Wade Bennett of Rock Ridge Orchards alternated his yearly fertilizer regime. One year, the local horse stable donates horse bedding with its manure. He spread this lavishly all over his 5 acres of bamboo. The next year in August, the local dairy comes with a 4,000 gallon truck and spray guns their manure lagoon onto his bamboo – on leaves, branches, canes, mulch. It took many truckloads to do the entire 5 acres. (And it smelled for a couple of weeks.) Bamboo can absorb nutrients through their leaves. Wade sprayed manure in August when Western Washington has no rainfall. His bamboo thrived with this routine.

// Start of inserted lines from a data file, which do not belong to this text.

(** A review identifier ends in a stamp only if the identifier it was made
    from does. *)
Lemma review_id_unstamped (x : string) (t' : Z) :
  String.prefix "q-" x || String.prefix "review-" x = true ->
  ends_with (stamp_text t') ("review-" ++ x) -> ends_with (stamp_text t') x.
Proof.
  intros Hstart Hends.
  destruct Hends as [pre Heq].
  assert (Hc := f_equal list_ascii_of_string Heq).
  rewrite !chars_app in Hc.
  apply app_eq_app in Hc. destruct Hc as [l [[H1 H2] | [H1 H2]]].
  - (* the stamp starts inside "review-" *)
    exfalso.
    destruct l as [| c l].
    { assert (Hx : x = stamp_text t') by (apply chars_inj; symmetry; exact H2).
      subst x. cbn in Hstart. discriminate. }
    assert (H2' : "-"%char :: list_ascii_of_string ("retry-" ++ toString t') =
                  c :: l ++ list_ascii_of_string x) by exact H2.
    injection H2' as <- H2'.
    apply review_prefix_dash in H1. subst l.
    assert (Hx : x = ("retry-" ++ toString t')%string)
      by (apply chars_inj; symmetry; exact H2').
    subst x. cbn in Hstart. discriminate.
  - exists (string_of_list_ascii l). apply chars_inj.
    rewrite chars_app, list_ascii_of_string_of_list_ascii. exact H2.
Qed.

Lemma ids_before_mono (t t2 : Z) queue :
  (t <= t2)%Z -> ids_before t queue -> ids_before t2 queue.
Proof.
  intros Hle [Hnd Hall]. split; [exact Hnd |].
  eapply Forall_impl; [exact Hall |].
  intros q [Hp Hs]. split; [exact Hp |].
  intros t' Ht'. apply Hs. lia.
Qed.
(** * HomeInspector: the Roboflow mold-detection service

    A shallow embedding of [RoboflowService] (severity classification,
    mapping of model predictions to detections, the demo-mode generator of
    mock detections, description templates and the service life cycle) and
    of the submit handlers of the [RoboflowSetup] form, followed by the
    properties established about them.

    Conventions of the embedding:
    - a JavaScript [number] is an exact rational ([Q]) and arithmetic is
      exact, where the source rounds every result to a double: a value
      that falls within a rounding step of a threshold, of an integer (for
      [Math.floor]) or of a half (for [Math.round]) may be classified
      differently by the source.  [NaN] and the infinities do not exist in
      [Q]: a numeric field that is absent (or [NaN]) is [None], and results
      about quotients by the frame size assume a frame of positive width
      and height;
    - the array answered by the model holds prediction objects whose
      properties are absent or of the documented type; an array with other
      elements (null, a class that is not a string), for which the callback
      of [detectMold] may throw, is outside the embedding;
    - [Math.random()] and [Date.now()] read from two tapes held in a
      [World] that is threaded through the effectful functions;
    - a promise is its outcome: [Resolved v] or [Rejected message];
    - [console.log] and [console.error] have no observable result and are
      left out. *)

From Stdlib Require Import QArith Qround Lqa ZArith Lia.
From Stdlib Require Import Bool List String Ascii.
From Stdlib Require Import DecimalString DecimalPos DecimalZ.
Import ListNotations.

Open Scope Q_scope.

(* ================================================================== *)
(** ** The fragment of JavaScript the service relies on *)

Module Js.

Definition Number := Q.

(** [a > b] on numbers. *)
Definition gt (a b : Number) : bool := negb (Qle_bool a b).

(** [v || d] for a numeric property [v] that may be absent: the default
    is taken when the property is missing or falsy (zero). *)
Definition or_else (v : option Number) (d : Number) : Number :=
  match v with
  | Some n => if Qeq_bool n 0 then d else n
  | None => d
  end.

(** [s || d] for a string property: missing or empty gives the default. *)
Definition or_else_string (v : option string) (d : string) : string :=
  match v with
  | Some EmptyString => d
  | Some s => s
  | None => d
  end.

Definition Math_max (a b : Number) : Number := if Qle_bool a b then b else a.
Definition Math_min (a b : Number) : Number := if Qle_bool a b then a else b.
Definition Math_floor (a : Number) : Z := Qfloor a.

(** [Math.sqrt]: the square root cut after 64 binary digits (the source
    rounds it to a double; the results below use only that it is monotone
    and its value on the sample inputs). *)
Definition Math_sqrt (a : Number) : Number :=
  Z.sqrt (Qfloor (a * inject_Z (4 ^ 64))) # (2 ^ 64).

(** [Math.round]: nearest integer, halves towards plus infinity. *)
Definition Math_round (a : Number) : Z := Qfloor (a + (1 # 2)).

(** An integer inside a template literal: its decimal digits. *)
Definition Number_toString (n : Z) : string :=
  NilZero.string_of_int (Z.to_int n).

(** The code units 'A' to 'Z'. *)
Definition is_upper (c : ascii) : bool :=
  let n := nat_of_ascii c in ((65 <=? n) && (n <=? 90))%nat.

Definition lower_ascii (c : ascii) : ascii :=
  if is_upper c then ascii_of_nat (nat_of_ascii c + 32) else c.

Fixpoint has_upper (s : string) : bool :=
  match s with
  | EmptyString => false
  | String c r => is_upper c || has_upper r
  end.

(** [String.prototype.toLowerCase] on the ASCII letters; other code
    units are kept (none of them lowers to a letter of the keys below). *)
Fixpoint toLowerCase (s : string) : string :=
  match s with
  | EmptyString => EmptyString
  | String c r => String (lower_ascii c) (toLowerCase r)
  end.
(** * Remote MCP server configuration, the remote toolset and the
      feature decorators of [google.adk]

    A shallow embedding of
    - [google/adk/tools/mcp_tool/mcp_server_config.py]
    - [google/adk/tools/mcp_tool/remote_mcp_toolset.py]
    - [google/adk/utils/feature_decorator.py]
    and the properties of these modules. *)

From Stdlib Require Import Ascii String.
From stdpp Require Import gmap strings list fin_maps functions pretty.

#[local] Set Warnings "-register-all".
#[local] Open Scope string_scope.
#[local] Open Scope list_scope.

(** ** Python values *)

(** The values that reach a field typed [Any]: the dictionaries handled by
    the configuration model map strings to such values. *)
Inductive pyval : Type :=
  | PyNone
  | PyBool (b : bool)
  | PyInt (z : Z)
  | PyStr (s : string)
  | PyList (l : list pyval)
  | PyDict (d : gmap string pyval).

(** [Dict[str, Any]] *)
Abbreviation pydict := (gmap string pyval).

(** Python truthiness, as used by [if x:]. *)
Definition str_truthy (s : string) : bool :=
  match s with
  | EmptyString => false
  | String _ _ => true
  end.

(** [if x:] for [x : Optional[str]]: [None] and [''] are falsy. *)
Definition opt_str_truthy (o : option string) : bool :=
  match o with
  | None => false
  | Some s => str_truthy s
  end.

(** [if d:] for a dict: the empty dict is falsy. *)
Definition dict_truthy (d : pydict) : bool :=
  bool_decide (d ≠ ∅).

(** [d.update(m)]: every entry of [m] is written into [d], an entry of [m]
    replacing the entry of [d] under the same key. *)
Definition dict_update (d m : pydict) : pydict := m ∪ d.
(** The new image has at least one row. *)
Lemma scale_index_height img newWidth :
  1 ≤ m_width img → 1 ≤ m_height img → m_width img < newWidth → newWidth ≤ 2 ^ 20 →
  1 ≤ shrink_newHeight img newWidth.
Proof.
  intros Hw Hh Hnw Hsmall. unfold shrink_newHeight.
  destruct (scale_bounds img newWidth Hw ltac:(lia)) as (Hs & Hlo & Hhi).
  set (s := shrink_scaleFactor img newWidth) in *.
  set (w := m_width img) in *. set (h := m_height img) in *. set (nw := newWidth) in *.
  unfold scale_index, F32.to_size, F32.mul, F32.of_size. apply Qfloor_ge_Z.
  assert (Qw : (1 <= inject_Z w)%Q) by (rewrite <- (Zle_Qle 1); lia).
  assert (Qh : (1 <= inject_Z h)%Q) by (rewrite <- (Zle_Qle 1); lia).
  assert (Qwn : (inject_Z w + 1 <= inject_Z nw)%Q) by (apply Qsucc_le; lia).
  assert (Qn : (inject_Z nw <= 1048576)%Q).
  { change 1048576%Q with (inject_Z (2 ^ 20)). rewrite <- Zle_Qle. lia. }
  destruct (rnd24_rel (inject_Z h) ltac:(lra)) as [_ HH].
  set (H := F32.rnd 24 (inject_Z h)) in *.
  assert (HsH : (0 <= s * H)%Q) by nra.
  destruct (rnd24_rel (s * H) HsH) as [_ HP].
  set (P := F32.rnd 24 (s * H)) in *.
  destruct (Qlt_le_dec P 1) as [Hlt|]; [exfalso|done].
  assert (H1 : (8388607 * s <= 8388608 * (s * H))%Q) by nra.
  assert (H2 : (P * inject_Z w < inject_Z w)%Q) by nra.
  assert (H3 : (8388607 * (s * H * inject_Z w) <= 8388608 * (P * inject_Z w))%Q) by nra.
  assert (H4 : (8388607 * (s * inject_Z w) <= 8388608 * (s * H * inject_Z w))%Q) by nra.
  set (sw := (s * inject_Z w)%Q) in *. set (sHw := (s * H * inject_Z w)%Q) in *.
  set (Pw := (P * inject_Z w)%Q) in *.
  lra.
Qed.

(** The scaled height, and the row of the old image a new row comes from. *)
Lemma unscale_index_row img newWidth k :
  1 ≤ m_width img → 1 ≤ m_height img → m_width img < newWidth →
  m_height img * newWidth ≤ 2 ^ 20 * m_width img →
  0 ≤ k < shrink_newHeight img newWidth →
  unscale_index (shrink_scaleFactor img newWidth) k < m_height img ∧
  shrink_newHeight img newWidth < 2 ^ 21.
Proof.
  intros Hw Hh Hnw Harea Hk. unfold shrink_newHeight in *.
  destruct (scale_bounds img newWidth Hw ltac:(lia)) as (Hs & Hlo & Hhi).
  set (s := shrink_scaleFactor img newWidth) in *.
  set (w := m_width img) in *. set (h := m_height img) in *. set (nw := newWidth) in *.
  assert (Qw : (1 <= inject_Z w)%Q) by (rewrite <- (Zle_Qle 1); lia).
  assert (Qh : (1 <= inject_Z h)%Q) by (rewrite <- (Zle_Qle 1); lia).
  assert (Qk : (0 <= inject_Z k)%Q) by (rewrite <- (Zle_Qle 0); lia).
  assert (Qarea : (inject_Z h * inject_Z nw <= 1048576 * inject_Z w)%Q).
  { change 1048576%Q with (inject_Z (2 ^ 20)). rewrite <- !inject_Z_mult, <- Zle_Qle. lia. }
  revert Hk. unfold scale_index, unscale_index, F32.to_size, F32.mul, F32.div, F32.of_size.
  destruct (rnd24_rel (inject_Z h) ltac:(lra)) as [HH _].
  set (H := F32.rnd 24 (inject_Z h)) in *.
  assert (HH0 : (0 <= H)%Q) by (apply rnd_nonneg; lia).
  assert (HsH : (0 <= s * H)%Q) by nra.
  destruct (rnd24_rel (s * H) HsH) as [HP _].
  set (P := F32.rnd 24 (s * H)) in *. intros Hk.
  assert (QkP : (inject_Z k + 1 <= P)%Q).
  { eapply Qle_trans; [|apply (Qfloor_le P)]. apply Qsucc_le. lia. }
  destruct (rnd24_rel (inject_Z k) Qk) as [HR _].
  set (R := F32.rnd 24 (inject_Z k)) in *.
  assert (HR0 : (0 <= R)%Q) by (apply rnd_nonneg; lia).
  assert (Hq0 : (0 <= R / s)%Q) by (apply Qle_shift_div_l; [done|lra]).
  assert (E : (R / s * s == R)%Q) by (field; lra).
  destruct (rnd24_rel (R / s) Hq0) as [Hq _].
  set (q0 := (R / s)%Q) in *. set (q := F32.rnd 24 q0) in *.
  assert (Hshw : (2097152 * (s * inject_Z h * inject_Z w)
                  <= 2097153 * (inject_Z h * inject_Z nw))%Q) by nra.
  assert (Hsh : (2097152 * (s * inject_Z h) <= 2097153 * 1048576)%Q) by nra.
  assert (HsH' : (8388608 * (s * H) <= 8388609 * (s * inject_Z h))%Q) by nra.
  set (sh := (s * inject_Z h)%Q) in *. set (sH := (s * H)%Q) in *.
  split.
  - apply Qfloor_lt_Z.
    destruct (Qlt_le_dec q (inject_Z h)) as [|Hge]; [done|exfalso].
    assert (Hqs : (8388608 * (q * s) <= 8388609 * R)%Q) by nra.
    assert (Hhs : (sh <= q * s)%Q) by (unfold sh; nra).
    set (qs := (q * s)%Q) in *. lra.
  - apply Qfloor_lt_Z. change (inject_Z (2 ^ 21)) with 2097152%Q. lra.
Qed.

(** *** expand runs to the end *)

Lemma expand_cols_runs data ps nw h w oldRow oldCol line :
  dims h (w * ps) data → 1 ≤ ps → nw * ps < 2 ^ 64 → w * ps < 2 ^ 64 →
  0 ≤ oldRow < h → (∀ col, 0 ≤ col < nw → 0 ≤ oldCol col < w) →
  len line = nw * ps →
  ∃ line', expand_cols data ps oldRow oldCol (range 0 nw) line = Some line'.
Proof.
  intros Hd Hps Hfit Hrow Hr Hcols Hlen.
  destruct (for_each_inv (λ t, len t = nw * ps) (λ _ _, True) (range 0 nw)
              (λ col, for_each (range 0 ps)
                        (expand_sample data ps oldRow (oldCol col) col)))
    with (s := line) as (line' & Hrun & _); [done|done| |done|by exists line'].
  intros col t Hcol%elem_of_range Ht.
  apply (for_each_inv (λ t, len t = nw * ps) (λ _ _, True)); [done|done| |done].
  intros n u Hn%elem_of_range Hu. unfold expand_sample.
  destruct (expand_index ps nw col n Hfit Hcol Hn) as [-> Hi].
  specialize (Hcols col Hcol).
  rewrite (size_t_small (oldCol col * ps)) by nia.
  rewrite size_t_small by nia.
  destruct (rd_ok h (w * ps) data oldRow (oldCol col * ps + n) Hd Hr) as [v ->]; [nia|].
  simpl. rewrite decide_True by lia.
  eexists. split; [done|]. split; [|done]. unfold len in *. by rewrite length_insert.
Qed.

(** Within these sizes no index of [expand] leaves a vector. *)
Lemma expand_runs img newWidth :
  wf img → m_width img < newWidth → newWidth ≤ 2 ^ 20 →
  m_height img * newWidth ≤ 2 ^ 20 * m_width img →
  ∃ out, expand img newWidth = Returns out.
Proof.
  intros Hwf Hnw Hsmall Harea.
  pose proof (wf_ps _ Hwf) as Hps. pose proof (wf_w _ Hwf) as Hw.
  pose proof (wf_h _ Hwf) as Hh. pose proof (wf_dims _ Hwf) as Hd.
  change (2 ^ 20) with 1048576 in Hsmall.
  assert (Hfit : newWidth * m_pixelSize img < 2 ^ 64).
  { change (2 ^ 64) with 18446744073709551616. nia. }
  assert (Hrow64 : m_width img * m_pixelSize img < 2 ^ 64).
  { change (2 ^ 64) with 18446744073709551616. nia. }
  assert (Hnh : 1 ≤ shrink_newHeight img newWidth)
    by (apply scale_index_height; done || lia).
  unfold expand. rewrite decide_False by lia. rewrite decide_False by lia. cbv zeta.
  fold (shrink_newHeight img newWidth).
  destruct (mapM_total (expand_line (shrink_scaleFactor img newWidth) (m_bitmapData img)
                          (m_pixelSize img) newWidth)
              (range 0 (shrink_newHeight img newWidth))) as (data & -> & Hlen).
  - intros row Hrow%elem_of_range.
    destruct (unscale_index_row img newWidth row Hw Hh Hnw Harea Hrow) as [Hold _].
    unfold expand_line. cbv zeta.
    destruct (expand_cols_runs (m_bitmapData img) (m_pixelSize img) newWidth
                (m_height img) (m_width img)
                (unscale_index (shrink_scaleFactor img newWidth) row)
                (unscale_index (shrink_scaleFactor img newWidth))
                (replicate (Z.to_nat (size_t (newWidth * m_pixelSize img))) 0))
      as [line Hline]; try done; try lia.
    { split; [apply unscale_index_nonneg | done]. }
    { intros col Hcol. split; [apply unscale_index_nonneg|].
      apply unscale_index_col; done || lia. }
    { unfold len. rewrite length_replicate, size_t_small by nia. nia. }
  - fold (len data) in Hlen. unfold replace_bitmap.
    destruct (data !! 0%nat) as [row0|] eqn:Hrow0.
    + rewrite decide_False by lia. eauto.
    + apply lookup_ge_None in Hrow0.
      pose proof (range_length 0 (shrink_newHeight img newWidth) ltac:(lia)) as Hr.
      unfold len in Hr. lia.
Qed.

I pile thinned poles near my groves. I rent a chipper several times a year to turn them into mulch which I spread on the bamboo.
Fourth year: irrigate. Kill weeds. Renew mulch. Thin leaning canes, small canes, dead canes, crowded canes. I walk in my alleys among my rows of bamboo with my backpack sprayer to kill weeds. I also use the alleys to see which canes need removal. It is easy to pile the poles in the alley and then pull them out.
Fifth year: Irrigate. Kill weeds. Renew mulch. Thin canes. Feed leaves to livestock. Chip the branched tops to make mulch. Make charcoal from the branchless part of the pole. Sell the charcoal or mix it into the mulch under the bamboo. I mixed my charcoal with llama poop from a neighbor and spread it in my groves.
Sixth year: Maintain alleys. Maintenance is the same as Fifth year.
Seventh year: A few varieties will have some shoots to harvest. I harvested a few shoots each from praecox, moso, dulcis, houzeau, vivax, Shanghai #3, parvifolia. I did not harvest from Meyeri, Tanaka, bambusoides, henon because they were too small.
Cook and eat the shoots. Sell most of them. I have mail order customers that love bamboo shoots. I harvest on Monday and mail the shoots in a USPS priority mail Flat Rate large box Monday afternoon. The shoots arrive on Wednesday or Thursday. I repeat the harvest on Wednesday and the boxes arrive Friday or Saturday. Each box weighs 10 plus pounds and sells for $62 which includes postage.
Eighth year: 2022 did produce more shoots than 2021 and 2020. Some varieties are still too small and none is at full productivity.
Leave plenty shoots to grow and support the grove. Leave the biggest and best located. Harvest the extras. By harvesting shoots with care and discernment, you are managing the spacing of canes in the grove. Always maintain shade on the ground. (Don’t thin/harvest too much!)
Irrigate. Kill weeds. Renew mulch and manure. Thin canes. Mark the year on new canes. Poles are mature when 4 years old and can be harvested for sale.
The management process continues each year.
You can sell poles that are three or four years old. Canes less than four years old have cells that are full of water. These young canes will crack if harvested as poles. They will be fine chipped for mulch or air dried and made into charcoal.